The oligarchs never came to control Russia as Freeland feared they would when she published her 2000 book, “The Sale of the Century”. Precisely because they threatened his own power, Putin set about ruthlessly cutting them down to size. We will see what happens in the United States where domestic oligarchs now seem to bestride America like a colossus after turfing Trump from office and starting the work of putting all references to him down the memory hole. These oligarchs may be more difficult to dislodge than their Russian counterparts were. However, they are certainly much less Jewish than Freeland pretends they are in her book “Plutocrats”. That woman seems to be fixated on Jews for some reason. (See Richard Sanders, “The Chomiak-Freeland Connection” for details.)
Please tell me if I am wrong, but isn´t the New York Times, Facebook, Twitter all run by Jews?
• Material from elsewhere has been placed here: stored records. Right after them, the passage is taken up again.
Lemma standalone_item_default_witness :
  marker_by_lists_only Sample.stray = true
  ∧ Forall (eq (Str (defaultMarker Sample.line)))
      (flat_map loose_item_markers
         (Sample.render
            (root (Some (Sample.config (Str "*")))) Sample.stray)).
Proof.
  split; [reflexivity|].
  apply (standalone_item_default Sample.line Sample.ThemeCtx
           Sample.useComponentTheme Sample.stray).
  reflexivity.
Defined.

(** ** Marker resolution at the edges *)

Lemma at_minus_one_as_index (arr : list value) :
  at_ arr (-1) = index arr (Z.of_nat (length arr) - 1).
Proof.
  unfold at_, index. destruct (decide (0 ≤ -1)) as [|_]; [lia|].
  replace (Z.of_nat (length arr) + -1) with (Z.of_nat (length arr) - 1) by lia.
  reflexivity.
Qed.

Lemma index_nullish_all (arr : list value) (i : Z) :
  Forall (λ x, nullish x = true) arr -> nullish (index arr i) = true.
Proof.
  intros Hall. destruct (index_cases arr i) as [->|Hin]; [done|].
  by apply (proj1 (Forall_forall _ _) Hall).
Qed.

Section ResolutionEdges.

Variable figures_line : string.
Variable ThemeCtx : Type.

Implicit Types (config : theme_config ThemeCtx).
Implicit Types (props : UnorderedListProps ThemeCtx).
Implicit Types (d : Z) (arr : list value) (S : list string).

Lemma resolve_array_missing config props d arr :
  configuredMarker config props = Array arr ->
  nullish (index arr d) = true ->
  marker (listItemContext figures_line config props d)
  = default Undefined (last arr) ?? Str (defaultMarker figures_line).
Proof.
  intros Hcfg Hslot.
  rewrite (resolve_array figures_line ThemeCtx _ _ _ _ Hcfg), <- at_minus_one.
  unfold coalesce at 2. by rewrite Hslot.
Qed.

Lemma resolve_array_pattern config props d arr :
  configuredMarker config props = Array arr ->
  marker (listItemContext figures_line config props d)
  = getMarkerForDepth arr d ?? Str (defaultMarker figures_line).
Proof.
  intros Hcfg. rewrite (resolve_array figures_line ThemeCtx _ _ _ _ Hcfg).
  by rewrite at_minus_one_as_index.
Qed.

(** X1.  Whenever the slot at the depth index is missing or holds
    [undefined] or [null] (a depth past the end, a negative depth, a hole),
    resolution yields the last element of the array, or the default marker
    when there is no last element or it is [undefined] or [null] too. *)
Theorem missing_slot_takes_last config props d arr :
  configuredMarker config props = Array arr ->
  nullish (index arr d) = true ->
  marker (listItemContext figures_line config props d)
  = default Undefined (last arr) ?? Str (defaultMarker figures_line).
Proof.
  intros Hcfg Hslot. unfold configuredMarker in Hcfg.
  unfold listItemContext, useMemo. rewrite Hcfg. cbn [typeof isArray].
  destruct (decide ("object" = "string")) as [Hno|_]; [discriminate Hno|].
  cbn [marker]. rewrite at_minus_one.
  unfold coalesce at 2. by rewrite Hslot.
Qed.

(** X2.  A negative depth is not clamped to the first level: with a
    non-empty sequence of strings configured it resolves to the last
    element, like a depth past the end. *)
Theorem negative_depth_takes_last config props d S :
  configuredMarker config props = Array (Str <$> S) ->
  S ≠ [] ->
  d < 0 ->
  ∃ m, last S = Some m
       ∧ marker (listItemContext figures_line config props d) = Str m.
Proof.
  intros Hcfg Hne Hd.
  destruct (last S) as [m|] eqn:Hlast.
  - exists m. split; [done|].
    rewrite (resolve_array_missing _ _ _ _ Hcfg)
      by (by rewrite index_negative).
    by rewrite fmap_last, Hlast.
  - apply last_None in Hlast. done.
Qed.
The parallels between the social problems in the two countries is interesting- the US’s having taken years of neglect rather than Russia’s decade of vodka-sloshed blow-out indulgence, but there is nothing to compare between Biden’s not-trump back-to-business path and Yeltsin’s massive revolution to oligarchy, nor between Trumps short-term populist vacuous policies and the Russian Communist party. I am British and have no opinions supporting or criticising any of the four 1996 or 2021 ‘movements’ but the second half of the article seems to just be labouring a tenuous comparison in order to slag off the mainstream press.